ASSIGNED TASK:
Among the lines of the data, copy those that hold "rewrite".

____ MATERIAL PROVIDED

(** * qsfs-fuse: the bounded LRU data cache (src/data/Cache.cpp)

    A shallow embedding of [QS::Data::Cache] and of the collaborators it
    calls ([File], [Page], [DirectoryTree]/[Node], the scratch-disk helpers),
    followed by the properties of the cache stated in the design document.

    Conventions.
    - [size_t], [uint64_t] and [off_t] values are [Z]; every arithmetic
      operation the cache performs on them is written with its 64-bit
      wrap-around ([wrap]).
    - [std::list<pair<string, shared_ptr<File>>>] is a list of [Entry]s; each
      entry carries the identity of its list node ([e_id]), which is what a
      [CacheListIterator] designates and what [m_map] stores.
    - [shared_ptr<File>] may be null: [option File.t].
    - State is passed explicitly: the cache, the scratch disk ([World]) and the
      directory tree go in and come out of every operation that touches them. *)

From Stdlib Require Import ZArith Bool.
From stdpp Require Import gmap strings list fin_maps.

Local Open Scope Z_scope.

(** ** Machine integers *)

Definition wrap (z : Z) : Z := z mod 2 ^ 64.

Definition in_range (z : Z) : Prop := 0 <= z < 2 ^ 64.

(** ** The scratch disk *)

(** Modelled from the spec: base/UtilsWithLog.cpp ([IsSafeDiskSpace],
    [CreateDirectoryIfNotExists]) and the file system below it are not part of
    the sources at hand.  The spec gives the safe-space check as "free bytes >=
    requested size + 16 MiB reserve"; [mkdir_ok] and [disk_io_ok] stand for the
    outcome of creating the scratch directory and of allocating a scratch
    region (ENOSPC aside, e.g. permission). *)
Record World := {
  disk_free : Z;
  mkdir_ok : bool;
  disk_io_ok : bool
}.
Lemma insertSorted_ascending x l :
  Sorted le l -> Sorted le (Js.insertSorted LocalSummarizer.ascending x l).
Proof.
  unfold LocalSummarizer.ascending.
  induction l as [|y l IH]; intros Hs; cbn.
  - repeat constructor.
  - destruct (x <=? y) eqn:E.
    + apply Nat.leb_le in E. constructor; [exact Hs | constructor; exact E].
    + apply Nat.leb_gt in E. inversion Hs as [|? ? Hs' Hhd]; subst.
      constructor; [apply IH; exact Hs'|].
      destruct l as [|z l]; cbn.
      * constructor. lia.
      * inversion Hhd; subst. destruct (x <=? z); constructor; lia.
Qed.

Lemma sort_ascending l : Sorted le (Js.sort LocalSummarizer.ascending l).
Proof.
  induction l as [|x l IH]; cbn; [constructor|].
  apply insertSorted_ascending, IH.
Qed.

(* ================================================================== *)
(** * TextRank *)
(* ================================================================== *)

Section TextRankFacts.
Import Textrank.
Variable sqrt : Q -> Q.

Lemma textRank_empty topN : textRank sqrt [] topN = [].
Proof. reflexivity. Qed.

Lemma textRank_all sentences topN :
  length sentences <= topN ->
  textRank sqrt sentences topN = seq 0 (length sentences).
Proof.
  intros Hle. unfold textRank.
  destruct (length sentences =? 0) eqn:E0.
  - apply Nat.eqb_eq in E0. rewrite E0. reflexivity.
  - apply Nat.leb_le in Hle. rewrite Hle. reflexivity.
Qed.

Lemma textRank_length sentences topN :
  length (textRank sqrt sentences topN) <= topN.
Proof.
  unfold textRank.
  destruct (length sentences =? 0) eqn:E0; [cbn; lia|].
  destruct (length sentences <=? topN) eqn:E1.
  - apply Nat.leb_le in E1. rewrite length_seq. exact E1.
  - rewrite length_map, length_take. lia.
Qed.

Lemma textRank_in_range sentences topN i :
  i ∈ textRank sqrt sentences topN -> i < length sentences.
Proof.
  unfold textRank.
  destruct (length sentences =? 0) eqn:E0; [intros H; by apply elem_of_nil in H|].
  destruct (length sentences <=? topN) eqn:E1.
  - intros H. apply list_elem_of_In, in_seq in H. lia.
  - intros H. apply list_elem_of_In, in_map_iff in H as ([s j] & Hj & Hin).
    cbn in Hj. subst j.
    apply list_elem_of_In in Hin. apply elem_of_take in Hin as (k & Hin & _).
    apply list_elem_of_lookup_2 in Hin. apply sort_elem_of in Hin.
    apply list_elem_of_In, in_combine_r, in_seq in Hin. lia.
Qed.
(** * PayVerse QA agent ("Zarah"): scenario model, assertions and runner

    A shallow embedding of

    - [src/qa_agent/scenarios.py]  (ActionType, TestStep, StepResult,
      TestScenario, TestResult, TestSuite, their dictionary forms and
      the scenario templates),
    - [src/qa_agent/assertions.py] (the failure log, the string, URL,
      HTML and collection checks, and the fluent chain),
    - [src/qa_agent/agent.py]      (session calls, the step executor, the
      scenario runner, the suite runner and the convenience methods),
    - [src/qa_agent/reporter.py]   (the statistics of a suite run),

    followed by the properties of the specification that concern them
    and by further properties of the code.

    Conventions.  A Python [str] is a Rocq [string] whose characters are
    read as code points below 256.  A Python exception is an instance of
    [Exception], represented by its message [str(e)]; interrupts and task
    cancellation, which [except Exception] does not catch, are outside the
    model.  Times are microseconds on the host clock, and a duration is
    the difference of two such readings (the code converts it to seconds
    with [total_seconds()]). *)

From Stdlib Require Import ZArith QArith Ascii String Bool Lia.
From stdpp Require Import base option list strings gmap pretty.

________

ANSWER TO THIS EXERCISE:
  - apply Nat.eqb_eq in E0. rewrite E0. reflexivity.
  - apply Nat.leb_le in Hle. rewrite Hle. reflexivity.
  - apply Nat.leb_le in E1. rewrite length_seq. exact E1.
  - rewrite length_map, length_take. lia.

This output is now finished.